A relatoria é do **ministro Flávio Dino**, e a discussão sobre a data da votação envolve receios sobre interferência no calendário eleitoral e possibilidade de pedidos de vista que atrasem a decisão.
O tema é considerado sensível porque a decisão pode atingir parlamentares que pretendem concorrer nas eleições de outubro, conforme informação divulgada pelo g1.
Por que o caso é central
Chamado de **”inquérito-mãe”**, o processo reúne questionamentos que se repetem em outras ações sobre o uso de emendas parlamentares, e pode estabelecer parâmetros para julgamentos semelhantes.
As investigações apontam que recursos públicos destinados ao parlamento foram utilizados sem transparência e, em grande parte, sem comprovação de destino, incluindo intermediação por despachantes que cobravam percentuais para liberar verbas.
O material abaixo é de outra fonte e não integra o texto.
(** ** Pan adjustment *)

(** Claim C9: [adjust_pan_with_cursor_position] adds one vector with zero
    [z] to both eye and target, so [target - eye] and [eye.z] are unchanged. *)
Theorem adjust_pan_keeps_offset_and_zoom (cam : Camera) (cursor : PhysicalPosition)
  (origin : Vector2.t) (modifier : R) (size : PhysicalSize) (cam' : Camera) :
  adjust_pan_with_cursor_position cam cursor origin modifier size = Some cam' ->
  exists v, Vector3.z v = 0 /\
    eye cam' = Vector3.add (eye cam) v /\
    target cam' = Vector3.add (target cam) v /\
    Vector3.sub (target cam') (eye cam') = Vector3.sub (target cam) (eye cam) /\
    Vector3.z (eye cam') = Vector3.z (eye cam).
Proof.
  intros H; destruct (adjust_pan_shift _ _ _ _ _ _ H) as [v [Hz ->]].
  exists v; cbn [eye target set_eye_target].
  repeat split; auto using vector3_sub_add.
  cbn [Vector3.add Vector3.z]; rewrite Hz; ring.
Qed.

Lemma adjust_pan_keeps_offset_and_zoom_witness :
  exists cam', adjust_pan_with_cursor_position camera0 {| pos_x := 100; pos_y := 50 |}
                 (Vector2.vec2 400 300) 0.25 size0 = Some cam' /\
    exists v, Vector3.z v = 0 /\
      eye cam' = Vector3.add (eye camera0) v /\
      target cam' = Vector3.add (target camera0) v /\
      Vector3.sub (target cam') (eye cam') = Vector3.sub (target camera0) (eye camera0) /\
      Vector3.z (eye cam') = Vector3.z (eye camera0).
Proof.
  destruct (adjust_pan_some camera0 {| pos_x := 100; pos_y := 50 |} (Vector2.vec2 400 300)
              0.25 size0 perspective_ok_camera0) as [cam' H].
  exists cam'; split; [exact H|].
  exact (adjust_pan_keeps_offset_and_zoom _ _ _ _ _ _ H).
Defined.

(** ** The zoom step of [update_camera] *)

Lemma zoom_step_applied (c : CameraController) (cam : Camera) (size : PhysicalSize)
  (c' : CameraController) (cam' : Camera) :
  zoom_applies c cam = true ->
  zoom_step c cam size = Some (c', cam') ->
  let cam1 := set_eye_target cam (Vector3.add (eye cam) (zoom_change c cam)) (target cam) in
  c' = set_scroll c 0 /\
  exists origin, world_to_screen_space cam1 (Vector3.vec3 0 0 0) size = Some origin /\
    adjust_pan_with_cursor_position cam1 (cursor_location c) origin (scroll c * 0.25) size
    = Some cam'.
Proof.
  unfold zoom_applies, zoom_step; intros -> H; cbv zeta.
  destruct (world_to_screen_space _ _ size) as [origin|]; [|discriminate].
  destruct (adjust_pan_with_cursor_position _ _ _ _ _) as [cam2|] eqn:E; [|discriminate].
  injection H as <- <-; eauto.
Qed.
(** * Issue tracker: the issue lifecycle, visibility and analytics of
      [app/api_server.py] over the tables of [app/models.py].

    The handlers are embedded as functions from the authenticated caller, the
    request and the store to a response, the store after the request and the
    events handed to the real-time channel.  Tables are lists of rows in
    table order; a [datetime] is an integer number of microseconds, and one
    request reads one clock value; Python's [float] arithmetic is carried
    out on exact rationals, and the two-decimal rounding of the reported
    averages is a separate last step ([py_round2]). *)

From Stdlib Require Import ZArith NArith QArith Qround Qabs List String Ascii Bool.
From Stdlib Require Import Lia Lqa DecimalString DecimalN.
Import ListNotations.
Local Open Scope string_scope.
Local Open Scope Z_scope.

(** ** The Python string and integer primitives the handlers call.
    Strings are sequences of ASCII characters. *)
Module Py.

(** [s.startswith(p)] *)
Definition startswith (s p : string) : bool := String.prefix p s.

(** [sub in s] *)
Fixpoint contains (s sub : string) : bool :=
  String.prefix sub s ||
  match s with
  | EmptyString => false
  | String _ s' => contains s' sub
  end.

(** [s.replace(old, new)] for a non-empty [old]: one pass from the left,
    every non-overlapping occurrence replaced, the output never rescanned.
    [skip] counts the characters of the occurrence just matched that are
    still to be dropped. *)
Fixpoint replace_from (old new : string) (skip : nat) (s : string) : string :=
  match s with
  | EmptyString => EmptyString
  | String c s' =>
      match skip with
      | S k => replace_from old new k s'
      | O =>
          if String.prefix old s
          then new ++ replace_from old new (String.length old - 1) s'
          else String c (replace_from old new 0 s')
      end
  end.

Definition replace (s old new : string) : string := replace_from old new 0 s.

Definition is_ascii_digit (c : ascii) : bool :=
  ((48 <=? nat_of_ascii c) && (nat_of_ascii c <=? 57))%nat.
Em dezembro de 2022, o STF julgou o Orçamento Secreto inconstitucional.
Impacto no calendário eleitoral e pressões internas
Ministros chegaram a defender pautar o caso em março, antes do prazo de desincompatibilização para quem pretende concorrer, que começa em abril, para evitar que a decisão coincida com saída de ocupantes de cargos públicos.
A presidência do tribunal avaliou, contudo, que adiar alguns meses poderia reduzir o risco de pedidos de vista e a paralisação da sessão, uma preocupação que pesa na definição da data final do julgamento.
Consequências para o controle dos recursos públicos
Apesar de resoluções aprovadas pelo Congresso após a decisão do STF, ministros e técnicos do tribunal consideram que os mecanismos não foram suficientes para eliminar falhas no controle e na fiscalização das emendas.
O texto do tribunal também lembra que os recursos, que em 2026 chegarão a R$ 50 bilhões, seguem insatisfatórios, e que há pelo menos uma dezena de investigações sobre desvios de emendas parlamentares em curso no STF.
Próximos passos e efeitos no Congresso
O julgamento do chamado inquérito principal pode influenciar o rumo de diversas apurações distribuídas entre ministros, porque reúne fundamentos jurídicos e fáticos que se repetem em outros processos.
Se o STF definir parâmetros claros sobre transparência e destinação das emendas, o impacto nas práticas do Congresso e nas investigações em estados e municípios pode ser amplo, afetando tanto a fiscalização quanto a responsabilização de parlamentares.